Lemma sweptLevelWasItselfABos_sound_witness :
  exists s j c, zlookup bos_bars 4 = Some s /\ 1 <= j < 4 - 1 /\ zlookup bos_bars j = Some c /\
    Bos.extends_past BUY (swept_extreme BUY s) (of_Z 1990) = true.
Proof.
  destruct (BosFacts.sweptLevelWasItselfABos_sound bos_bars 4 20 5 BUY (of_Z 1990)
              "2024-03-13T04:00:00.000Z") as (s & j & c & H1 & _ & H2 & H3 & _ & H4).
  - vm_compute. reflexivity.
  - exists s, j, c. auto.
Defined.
════════
Start at the line holding "H2 & H3 & _ & H4)." and retype each line through the end of the material above, both included.

TASK ANSWER:
              "2024-03-13T04:00:00.000Z") as (s & j & c & H1 & _ & H2 & H3 & _ & H4).
  - vm_compute. reflexivity.
  - exists s, j, c. auto.
Defined.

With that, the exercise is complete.